High blood pressure should be treated at 130/80 mm Hg rather than 140/90 – according to the first comprehensive new high blood pressure guidelines in more than a decade. The guidelines have been released by the American Heart Association (AHA) and the American College of Cardiology (ACC) for the detection, prevention, management, and treatment of high blood pressure.
The guidelines were presented at the Association’s 2017 Scientific Sessions conference in Anaheim, the premier global cardiovascular science meeting for the exchange of the latest advances in cardiovascular science for researchers and clinicians.

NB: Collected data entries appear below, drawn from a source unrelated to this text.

Lemma Str_same it1 it2 :
  same_token it1 it2 → (Iter.Str it1).1 = (Iter.Str it2).1 ∧ same_token (Iter.Str it1).2 (Iter.Str it2).2.
Proof.
  intros H. destruct (raw_same it1 it2 H) as (E1 & E2 & E3). unfold Iter.Str.
  destruct (raw it1) as [[b1 x1] r3], (raw it2) as [[b2 x2] r4]. cbn [fst snd] in *. subst x2. by destruct x1.
Qed.

Lemma Timestamp_same it1 it2 :
  same_token it1 it2 →
  go_rel (λ r1 r2, r1.1 = r2.1 ∧ same_token r1.2 r2.2) (Iter.Timestamp it1) (Iter.Timestamp it2).
Proof.
  intros H. destruct (raw_same it1 it2 H) as (E1 & E2 & E3). unfold Iter.Timestamp.
  destruct (raw it1) as [[b1 x1] j1], (raw it2) as [[b2 x2] j2]. cbn [fst snd] in *. subst x2. destruct x1; [|done].
  assert (it_byt j1 = it_byt j2) as <- by apply E3. rewrite (readTimeUnsafe_live _ b1 b2) by done.
  by destruct (readTimeUnsafe _ b2).
Qed.

Lemma skip_items_same skip : (∀ it1 it2, same_token it1 it2 → go_rel same_token (skip it1) (skip it2)) →
  ∀ k items it1 it2, same_token it1 it2 → go_rel same_token (skip_items skip k items it1) (skip_items skip k items it2).
Proof.
  intros Hs. induction k as [|k IH]; intros items it1 it2 H; cbn [skip_items]; destruct (items <=? 0); try done.
  destruct (Next_same it1 it2 (same_token_equiv _ _ H)) as (E1 & _ & _ & E4). specialize (E4 (or_intror H)).
  destruct (Iter.Next it1) as [b1 j1], (Iter.Next it2) as [b2 j2]. cbn [fst snd] in *. subst b2.
  destruct b1; cbn [negb]; [|done]. eapply go_rel_bind; [by apply Hs|]. auto.
Qed.

Lemma Skip_same fuel : ∀ it1 it2, same_token it1 it2 → go_rel same_token (Skip fuel it1) (Skip fuel it2).
Proof.
  induction fuel as [|fuel IH]; intros it1 it2 H; [done|]. cbn [Skip]. pose proof H as (Hr & Ee & El & Ei & Eb & Et).
  rewrite <- Ei, <- Et, <- El.
  assert (same_token (with_reader it1 (Discard (it_r it1) (it_length it1)))
    (with_reader it2 (Discard (it_r it2) (it_length it1)))) as Hd.
  { split; [exact (Discard_proper (it_r it1) (it_r it2) Hr _ _ eq_refl)|done]. }
  destruct (it_typ it1); by apply skip_items_same.
Qed.

Lemma next_pair_same m tag rec it1 it2 e :
  same_token it1 it2 →
  go_rel (λ r1 r2, r1.1.1 = r2.1.1 ∧ r1.2 = r2.2 ∧ r1.1.2 ≡ r2.1.2 ∧
      (r1.1.1 = None → same_token r1.1.2 r2.1.2 ∧ e_Record r1.2 = Some rec))
    (next_pair m tag rec it1 e) (next_pair m tag rec it2 e).
Proof.
  intros H. unfold next_pair. assert (it_items it1 = it_items it2) as <- by apply H.
  pose proof (same_token_equiv _ _ H) as He. destruct (negb _); [by split_and!|].
  destruct (NextExpectedType_same it1 it2 [Ext; Types.Int; Types.Uint] He) as (E1 & E2 & E3).
  destruct (NextExpectedType it1 _) as [x1 j1], (NextExpectedType it2 _) as [x2 j2]. cbn [fst snd] in *. subst x2.
  destruct x1 as [x|]; [by split_and!|]. eapply go_rel_bind; [apply Timestamp_same, E3; by left|].
  intros [t1 k1] [t2 k2] [Et Hk]. cbn [fst snd] in *. subst t2.
  destruct (NextExpectedType_same k1 k2 [Types.Map] (same_token_equiv _ _ Hk)) as (E4 & E5 & E6).
  destruct (NextExpectedType k1 _) as [x1 l1], (NextExpectedType k2 _) as [x2 l2]. cbn [fst snd] in *. subst x2.
  destruct x1 as [x|]; split_and!; try done; auto.
Qed.

End Iterators.

(** ** The transport phase *)

Class NestedSetoid (R L I : Type) `{!RingOps R, !RingOps I, !NestedOps R L I, !Equiv R, !Equiv L, !Equiv I} := {
  LimitReader_proper :: Proper ((≡) ==> (=) ==> (≡)) (LimitReader (R := R) (L := L) (I := I));
  limit_ring_proper :: Proper ((≡) ==> (≡)) (limit_ring (R := R) (L := L) (I := I));
  limit_SetManualFlush_proper :: Proper ((≡) ==> (=) ==> (≡)) (limit_SetManualFlush (R := R) (L := L) (I := I));
  Peek_same (l1 l2 : L) n :
    l1 ≡ l2 → live (Peek l1 n).1.1 = live (Peek l2 n).1.1 ∧ (Peek l1 n).1.2 = (Peek l2 n).1.2 ∧
      (Peek l1 n).2 ≡ (Peek l2 n).2;
  gzip_Get_same (l1 l2 : L) :
    l1 ≡ l2 → (gzip_Get l1).1 = (gzip_Get l2).1 ∧ (gzip_Get l1).2 ≡ (gzip_Get l2).2;
  new_ring_proper :: Proper ((≡) ==> (≡)) (new_ring (R := R) (L := L) (I := I));
  reset_ring_proper :: Proper ((≡) ==> (≡) ==> (≡)) (reset_ring (R := R) (L := L) (I := I));
  unset_ring_proper :: Proper ((≡) ==> (≡)) (unset_ring (R := R) (L := L) (I := I));
  lender_proper :: Proper ((≡) ==> (≡)) (lender (R := R) (L := L) (I := I))
}.

Section Phase.
  Context {R L I A : Type} `{!RingOps R, !RingOps I, !NestedOps R L I}.
  Context `{!Equiv R, !Equiv L, !Equiv I, !RingSetoid R, !RingSetoid I, !NestedSetoid R L I}.
  Variable ack : list Z → A → option error * A.
  Implicit Types (s : Session R I A) (e : Entry).

#[export] Instance packed_equiv : Equiv (Packed (I := I)) := λ p1 p2,
  p_iter p1 ≡ p_iter p2 ∧ p_tag p1 = p_tag p2 ∧ p_hasOptions p1 = p_hasOptions p2.

#[export] Instance iterPool_equiv : Equiv (IterPool (I := I)) := λ p1 p2,
  Forall2 (≡) (iters p1) (iters p2) ∧ picks p1 = picks p2.

#[export] Instance session_equiv : Equiv (Session R I A) := λ s1 s2,
  t_iterPool (phase s1) ≡ t_iterPool (phase s2) ∧
  mode s1 = mode s2 ∧ forwardMode (phase s1) = forwardMode (phase s2) ∧
  packedMode (phase s1) ≡ packedMode (phase s2) ∧ compMode (phase s1) ≡ compMode (phase s2) ∧
  orig s1 ≡ orig s2 ∧ acks s1 = acks s2.

#[export] Instance packed_equivalence : Equivalence (≡@{Packed (I := I)}).
Proof.
  split.
  - intros p. by split_and!.
  - intros p1 p2 (? & ? & ?). by split_and!.
  - intros p1 p2 p3 (? & ? & ?) (? & ? & ?). split; [by etrans|]. split; by etrans.
Qed.

#[export] Instance iterPool_equivalence : Equivalence (≡@{IterPool (I := I)}).
Proof.
  split.
  - intros p. by split.
  - intros p1 p2 [? ?]. by split.
  - intros p1 p2 p3 [? ?] [? ?]. split; by etrans.
Qed.

#[export] Instance session_equivalence : Equivalence (≡@{Session R I A}).
Proof.
  split.
  - intros s. by split_and!.
  - intros s1 s2 (? & ? & ? & ? & ? & ? & ?). by split_and!.
  - intros s1 s2 s3 (? & ? & ? & ? & ? & ? & ?) (? & ? & ? & ? & ? & ? & ?). split_and!; by etrans.
Qed.

#[export] Instance t_iterPool_proper : Proper ((≡) ==> (≡)) (λ s, t_iterPool (phase s)).
Proof. by intros s1 s2 [? _]. Qed.
#[export] Instance set_pool_proper : Proper ((≡) ==> (≡) ==> (≡)) (set_pool (R := R) (I := I) (A := A)).
Proof. intros s1 s2 (? & ? & ? & ? & ? & ? & ?) p1 p2 Hp. by split. Qed.

(** The pool gives out iterators over the same ring, and has the same left. *)
Lemma iterPool_Get_same (l1 l2 : L) p1 p2 :
  l1 ≡ l2 → p1 ≡ p2 →
  (iterPool_Get l1 p1).1 ≡ (iterPool_Get l2 p2).1 ∧ (iterPool_Get l1 p1).2 ≡ (iterPool_Get l2 p2).2.
Proof.
  intros Hl [Hi Hp]. unfold iterPool_Get. rewrite <- Hp, <- (Forall2_length _ _ _ Hi).
  set (n := match picks p1 with [] => O | _ => _ end).
  destruct (iters p1 !! n) as [it1|] eqn:E1.
  - destruct (Forall2_lookup_l _ _ _ _ _ Hi E1) as (it2 & -> & H). split; [|split; [by apply Forall2_delete|done]].
    exact (reset_ring_proper (R := R) (it_r it1) (it_r it2) H l1 l2 Hl).
  - destruct (iters p2 !! n) as [it2|] eqn:E2.
    { destruct (Forall2_lookup_r _ _ _ _ _ Hi E2) as (it1 & E & _). by rewrite E1 in E. }
    split; [|by split].
    apply NewIterator_proper. exact (new_ring_proper (R := R) l1 l2 Hl).
Qed.

Lemma iterPool_Put_same it1 it2 (p1 p2 : IterPool (I := I)) :
  it1 ≡ it2 → p1 ≡ p2 → iterPool_Put it1 p1 ≡ iterPool_Put it2 p2.
Proof.
  intros H [Hi Hp]. split; [|exact Hp]. constructor; [|exact Hi].
  exact (unset_ring_proper (R := R) (L := L) (it_r it1) (it_r it2) H).
Qed.

#[export] Instance mode_proper : Proper ((≡) ==> (=)) (mode (R := R) (I := I) (A := A)).
Proof. by intros s1 s2 (_ & ? & _). Qed.
#[export] Instance orig_proper : Proper ((≡) ==> (≡)) (orig (R := R) (I := I) (A := A)).
Proof. by intros s1 s2 (_ & _ & _ & _ & _ & ? & _). Qed.
#[export] Instance packed_of_proper : Proper ((=) ==> (≡) ==> (≡)) (packed_of (R := R) (I := I) (A := A)).
Proof. intros m ? <- s1 s2 (_ & _ & _ & ? & ? & _). unfold packed_of. by case_bool_decide. Qed.
#[export] Instance set_orig_proper : Proper ((≡) ==> (≡) ==> (≡)) (set_orig (R := R) (I := I) (A := A)).
Proof. intros s1 s2 (? & ? & ? & ? & ? & ? & ?) it1 it2 Hit. by split_and!. Qed.
#[export] Instance set_mode_proper : Proper ((≡) ==> (=) ==> (≡)) (set_mode (R := R) (I := I) (A := A)).
Proof. intros s1 s2 (? & ? & ? & ? & ? & ? & ?) m ? <-. by split_and!. Qed.
#[export] Instance set_forward_proper : Proper ((≡) ==> (=) ==> (≡)) (set_forward (R := R) (I := I) (A := A)).
Proof. intros s1 s2 (? & ? & ? & ? & ? & ? & ?) f ? <-. by split_and!. Qed.
#[export] Instance set_acks_proper : Proper ((≡) ==> (=) ==> (≡)) (set_acks (R := R) (I := I) (A := A)).
Proof. intros s1 s2 (? & ? & ? & ? & ? & ? & ?) a ? <-. by split_and!. Qed.
#[export] Instance set_packed_proper : Proper ((=) ==> (≡) ==> (≡) ==> (≡)) (set_packed (R := R) (I := I) (A := A)).
Proof.
  intros m ? <- s1 s2 (? & ? & ? & ? & ? & ? & ?) p1 p2 Hp. unfold set_packed. case_bool_decide; by split_and!.
Qed.

Lemma options_loop_same fuel k m : ∀ (it1 it2 : Iterator R) (a : A),
  same_token it1 it2 →
  go_rel (λ r1 r2, r1.1.1 = r2.1.1 ∧ r1.2 = r2.2 ∧ same_token r1.1.2 r2.1.2)
    (options_loop ack fuel k m it1 a) (options_loop ack fuel k m it2 a).
Proof.
  induction k as [|k IH]; intros it1 it2 a H; [done|]. cbn [options_loop].
  destruct (NextExpectedType_same it1 it2 [Types.Str] (same_token_equiv _ _ H)) as (E1 & _ & E3).
  specialize (E3 (or_intror H)).
  destruct (NextExpectedType it1 _) as [x1 j1], (NextExpectedType it2 _) as [x2 j2]. cbn [fst snd] in *. subst x2.
  destruct x1 as [x|]; [done|]. destruct (Str_same j1 j2 E3) as [E4 E5].
  destruct (Iter.Str j1) as [k1 l1], (Iter.Str j2) as [k2 l2]. cbn [fst snd] in *. subst k2.
  destruct (Next_same l1 l2 (same_token_equiv _ _ E5)) as (E6 & _ & E7 & E8). specialize (E8 (or_intror E5)).
  destruct (Iter.Next l1) as [b1 m1], (Iter.Next l2) as [b2 m2]. cbn [fst snd] in *. subst b2.
  destruct b1; cbn [negb]; [|by rewrite <- E7]. case_bool_decide.
  - eapply go_rel_bind; [by apply Skip_same|]. auto.
  - destruct (Str_same m1 m2 E8) as [E9 E10].
    destruct (Iter.Str m1) as [c1 n1], (Iter.Str m2) as [c2 n2]. cbn [fst snd] in *. subst c2.
    destruct (ack c1 a) as [[x|] a']; [done|]. by apply IH.
Qed.

Lemma handleOptions_same fuel s1 s2 :
  s1 ≡ s2 →
  go_rel (λ r1 r2, r1.1 = r2.1 ∧ r1.2 ≡ r2.2 ∧ (r1.1 = None → same_token (orig r1.2) (orig r2.2)))
    (handleOptions ack fuel s1) (handleOptions ack fuel s2).
Proof.
  intros Hs. unfold handleOptions. pose proof (mode_proper _ _ Hs) as <-.
  destruct (NextExpectedType_same (orig s1) (orig s2) [Types.Map] (orig_proper _ _ Hs)) as (E1 & E2 & E3).
  destruct (NextExpectedType (orig s1) _) as [x1 j1], (NextExpectedType (orig s2) _) as [x2 j2].
  cbn [fst snd] in *. subst x2. destruct x1 as [x|]; [split; [done|]; split; [by rewrite Hs, E2|done]|].
  specialize (E3 (or_introl eq_refl)). assert (it_items j1 = it_items j2) as <- by apply E3.
  assert (acks s1 = acks s2) as <- by apply Hs.
  eapply go_rel_bind; [by apply options_loop_same|].
  intros [[x1 k1] a1] [[x2 k2] a2] (Ex & Ea & Hk). cbn [fst snd] in *. subst x2 a2.
  split; [done|]. split; [|done]. cbn [snd]. by rewrite Hs, (same_token_equiv _ _ Hk).
Qed.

Nearly Half of American Adults have High BP
Rather than 1 in 3 US adults having high blood pressure (32 percent) with the previous definition, the new guidelines will result in nearly half of the US adult population (46 percent) having high blood pressure, or hypertension.
However, there will only be a small increase in the number of adults who will require anti-hypertensive medication, the authors said. These guidelines, the first update to offer comprehensive guidance to doctors on managing adults with high blood pressure since 2003, are designed to help people address the potentially deadly condition much earlier.
The new guidelines stress the importance of using proper techniques to measure blood pressure. Blood pressure levels should be based on an average of two to three readings on at least two different occasions, according to medical experts.
High blood pressure accounts for the second largest number of preventable heart disease and stroke deaths, second only to smoking. It is commonly known as the “silent killer” because often there are no symptoms, despite its role in significantly increasing the risk of heart disease and stroke.
Dangers of BP Levels above 130/80
Paul K. Whelton, the lead author of the guidelines published in the American Heart Association journal, Hypertension and the Journal of the American College of Cardiology, noted the dangers of blood pressure levels between 130-139/80-89 mm Hg.
“You’ve already doubled your risk of cardiovascular complications compared to those with a normal level of blood pressure,” Whelton said. “We want to be straight with people – if you already have a doubling of risk, you need to know about it. It doesn’t mean you need medication, but it’s a yellow light that you need to be lowering your blood pressure, mainly with non-drug approaches.”